Entretien avec le Pr Michel Polak*
SI LE DIABÈTE de type 1 (DT1) de l’enfant semble marginal en nombre par rapport aux 3,9 millions de diabètes de type 2 (DT2) en France, son épidémiologie n’est guère favorable. Cette maladie a considérablement augmenté : de 70 % en Europe en moins de 15 ans. Il concerne actuellement 95 000 enfants et adolescents de moins de 15 ans mais, pour 2020, on se projette à 160 000 cas.
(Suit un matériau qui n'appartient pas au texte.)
(** C2.  The alignments returned by any run of fetches on a primed session
    have pairwise disjoint tracebacks: no cell index is visited by two of
    them.  The cells of each are the ones the first loop of the
    [_follow_hit] that wrote it visited, and all of them are consumed when
    the run is over. *)
Theorem returned_alignments_disjoint rd a b la lb sc sw n fuel res als sw' res' :
  primed rd a b la lb sc sw ->
  fetch_many n fuel rd sw res = Done (als, sw', res') ->
  ForallOrdPairs (fun r1 r2 => disjoint (cells_of rd (aligner sw) r1)
                                        (cells_of rd (aligner sw) r2)) als /\
  Forall (walked_by rd (aligner sw)) als /\
  Forall (fun r => Forall (is_clear (match_scores_mask (history sw')))
                          (cells_of rd (aligner sw) r)) als.
Proof.
  intros Hp H. apply primed_ok in Hp. destruct Hp as (Hok & _).
  eapply fetch_many_inv in H; [|exact Hok].
  destruct H as (_ & _ & _ & _ & Hclr & Hdis & Hwk).
  split; [exact Hdis|]. split; [exact Hwk | exact Hclr].
Qed.

Lemma returned_alignments_disjoint_witness :
  let sc := simple_scoring 2 (-2) (-2) (-1) in
  exists sw r1 r2 sw' res',
    smith_waterman_align2 AsGlossed (bytes "ACAC") (bytes "AC") 4 2 sc
      (smith_waterman_new sc) = Done sw /\
    fetch_many 3 20 AsGlossed sw alignment_create = Done ([r1; r2], sw', res') /\
    cells_of AsGlossed (aligner sw) r1 = [12; 6; 0]%nat /\
    cells_of AsGlossed (aligner sw) r2 = [14; 8; 2]%nat /\
    disjoint (cells_of AsGlossed (aligner sw) r1) (cells_of AsGlossed (aligner sw) r2).
Proof.
  cbv zeta.
  assert (Hal : smith_waterman_align2 AsGlossed (bytes "ACAC") (bytes "AC") 4 2
                  (simple_scoring 2 (-2) (-2) (-1))
                  (smith_waterman_new (simple_scoring 2 (-2) (-2) (-1))) = Done _)
    by (vm_compute; reflexivity).
  match type of Hal with
  | _ = Done ?s =>
      assert (Hfm : fetch_many 3 20 AsGlossed s alignment_create
                    = Done ([_; _], _, _))
        by (vm_compute; reflexivity)
  end.
  eexists. eexists. eexists. eexists. eexists.
  split; [exact Hal|]. split; [exact Hfm|].
  split; [vm_compute; reflexivity|]. split; [vm_compute; reflexivity|].
  assert (Hp : primed AsGlossed (bytes "ACAC") (bytes "AC") 4 2
                 (simple_scoring 2 (-2) (-2) (-1)) _)
    by (eapply primed_align; [|exact Hal]; reflexivity).
  pose proof Hfm as H. eapply returned_alignments_disjoint in H; [|exact Hp].
  destruct H as (H & _).
  inversion H as [|r l Hall _]. inversion Hall as [|r' l' Hd _]. exact Hd.
Defined.

(** ** Order of the returned alignments *)

Lemma ARR_2D_INDEX_inj w x1 y1 x2 y2 :
  (x1 < w)%nat -> (x2 < w)%nat ->
  ARR_2D_INDEX w x1 y1 = ARR_2D_INDEX w x2 y2 -> x1 = x2 /\ y1 = y2.
Proof.
  intros H1 H2 E. split.
  - rewrite <- (ARR_2D_X_INDEX y1 H1), <- (ARR_2D_X_INDEX y2 H2). congruence.
  - rewrite <- (ARR_2D_Y_INDEX y1 H1), <- (ARR_2D_Y_INDEX y2 H2). congruence.
Qed.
Il existe un gradient Nord-Sud : pour la France, l’incidence est intermédiaire avec 15 000 cas mais qui devraient aussi s’accroître de 65 à 70 % d’ici 2020.
Des patients plus nombreux et plus jeunes.
Les registres du DT1 ont été quelque peu délaissés ; en Aquitaine, où ils ont été poursuivis, ils montrent une élévation du nombre de nouveaux cas. L’incidence, de 8/100 000 en 1998, est passée à 13,5/10 000 10 ans plus tard pour tourner actuellement autour de 15/16 pour 100 000. Plus préoccupant : 25 % des DT1 ont moins de 4 ans et la moyenne d’âge au diagnostic est passée de 10,5 ans pour la période 1988-1996 à 8 ans il y a 10 ans ; elle est encore probablement plus faible aujourd’hui.
Des conséquences sanitaires et sociales.
L’existence d’un diabète chez un nourrisson complique singulièrement la vie de la famille. Il faut savoir gérer les refus alimentaires, l’impact de la sieste ; l’admission en crèche est parfois difficile et le suivi d’une scolarisation ultérieure normale dépend surtout de la bonne volonté de tous les intervenants ; si l’école accepte rarement de pratiquer les injections, elle doit être capable de réaliser les glycémies capillaires et de réagir devant une hypoglycémie. La famille est confrontée dans l’immédiat au choc de l’annonce de la maladie chez un enfant très jeune, et trop souvent exposée ensuite à une certaine paupérisation, un des parents devant arrêter ou réduire son activité professionnelle pour assumer les soins à l’enfant.
Sur le plan de l’avenir médical de l’enfant, ce début précoce va faire peser les années d’hyperglycémie prépubertaires qui, même si la prise en charge en limite les conséquences, vont jouer un rôle important dans la genèse des complications au long cours.
L’allongement de la durée du suivi, ainsi que l’augmentation du nombre d’enfants, risquent de faire obstacle dans notre pays à l’application des recommandations internationales rédigées par les experts de l’ISPAD (International Society for Pediatric and Adolescent Diabetes) : les effectifs soignants n’augmentent pas parallèlement et auront des difficultés à faire face à la demande.
Pour le Pr Michel Polak (Necker, Paris), « le diabète de l’enfant est « une auberge espagnole au service d’une poupée russe » : il nécessite des compétences très variées que ce soit à l’école, à l’hôpital ou dans la famille, mais il n’est bien équilibré que lorsque tout s’emboîte parfaitement. Nous avons certes bénéficié de progrès technologiques, mais ils peuvent vite devenir très chronophages. Ils ne résument pas la prise en charge et supposent toute une organisation et éducation thérapeutique. Nous plaçons tout notre espoir dans la mobilisation des familles, des soignants, dans la meilleure compréhension des mécanismes et la préparation des thérapies du futur. Nous devons aussi sensibiliser les autorités de santé à cette augmentation importante des cas. »
* Responsable du service d’endocrinologie, gynécologie et diabétologie pédiatriques, hôpital Necker Enfants Malades à Paris.